Ce qui pourra sembler étrange, c'est qu'aucun des éditeurs précédents, fort nombreux pourtant, n'avait frayé la voie où nous avons dû le premier nous engager; et le classement que nous allons soumettre au public se recommandera, à défaut d'autre mérite, par son entière originalité et par sa nouveauté. C'est à l'illustre Dacier que les érudits sont redevables du travail le plus important qui ait été fait jusqu'à ce jour sur Froissart, au point de vue des sources; mais ce travail est une simple description, non un classement de la plupart des manuscrits de notre Bibliothèque impériale et d'un certain nombre de manuscrits étrangers1. Nous espérons compléter un jour le tableau de Dacier et donner la description détaillée, minutieuse et pour ainsi dire technique de tous les manuscrits de Froissart, sans exception, ainsi que la bibliographie des éditions des Chroniques qui ont paru soit en France, soit dans les autres pays; comme nous avons à cœur de rendre ce travail aussi complet que possible, il a semblé sage de le réserver avec le glossaire et les tables pour la fin de notre édition.
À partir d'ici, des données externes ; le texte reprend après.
(* ===== verification/BreachProps.v ===== *)
(** * Properties of the breach arbiter

    Proved against the interface of the retribution store: the justice transaction
    takes everything, nothing is broadcast that was not recorded first, and the
    record of a breach is only dropped when justice was served. *)

From Stdlib Require Import ZArith Lia.
From stdpp Require Import base gmap countable strings numbers list.
From S2P Require Import Prelude Stream Tx Outputs Bolt RetributionStore Effects Sweep BreachArbiter.
Local Open Scope Z_scope.

Section Justice.
Context {BTC : Btcec} {CE : ChainEnv}.

(** ** The justice transaction *)

Definition punishable (o : breachedOutput) : Prop := is_Some (witnessWeight o).

Definition spendable (r : retributionInfo) : list breachedOutput :=
  filter (fun o => is_Some (witnessWeight o)) (ret_breachedOutputs r).

Definition justice_inputs (r : retributionInfo) : list (breachedOutput * Z) := map (fun o => (o, 0)) (spendable r).
Definition justice_weights (r : retributionInfo) : list Z := omap witnessWeight (ret_breachedOutputs r).
Definition justice_amount (r : retributionInfo) : Z := sum_Z (map bo_amt (spendable r)).
Definition justice_fee (rate : Z) (r : retributionInfo) : Z := rate * VSize (estimate (justice_weights r)).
La tâche que nous nous proposons est autre et plus restreinte: si l'on excepte quelques observations sur l'accentuation et la ponctuation qui ont un caractère plus général, nous n'entretiendrons pour le moment le lecteur que du premier livre. Distinguer et caractériser les diverses rédactions de ce premier livre, fixer, s'il est possible, sinon leur date précise, du moins l'ordre chronologique dans lequel elles se sont succédé, distribuer et grouper par familles naturelles les manuscrits qui appartiennent à chacune de ces rédactions: tel est le but principal de l'introduction qui va suivre.
Cette introduction se compose de trois parties dont la première est consacrée au classement des différentes rédactions et des divers manuscrits du premier livre, la seconde à l'exposé du plan de l'édition, la troisième enfin à quelques aperçus sur la valeur tant historique que littéraire du premier livre et sur le génie de Froissart.
PREMIÈRE PARTIE
DU CLASSEMENT DES DIFFÉRENTES RÉDACTIONS ET DES DIVERS MANUSCRITS DU PREMIER LIVRE
On compte trois rédactions du premier livre des Chroniques profondément distinctes les unes des autres.
L'une de ces rédactions est celle que donnent tous les manuscrits autres que ceux d'Amiens, de Valenciennes et de Rome; elle est représentée par environ cinquante exemplaires: c'est pourquoi, en attendant que nous ayons essayé de prouver qu'elle est la première en date, nous l'appellerons provisoirement la rédaction ordinaire.
Une autre rédaction que nous considérons comme la seconde, s'est conservée seulement dans les deux manuscrits d'Amiens et de Valenciennes: nous la désignerons jusqu'à nouvel ordre par le principal manuscrit qui la représente et nous la nommerons rédaction d'Amiens.
Enfin, une dernière rédaction, que tout le monde s'accorde à regarder comme la troisième, ne subsiste que dans le célèbre manuscrit de Rome.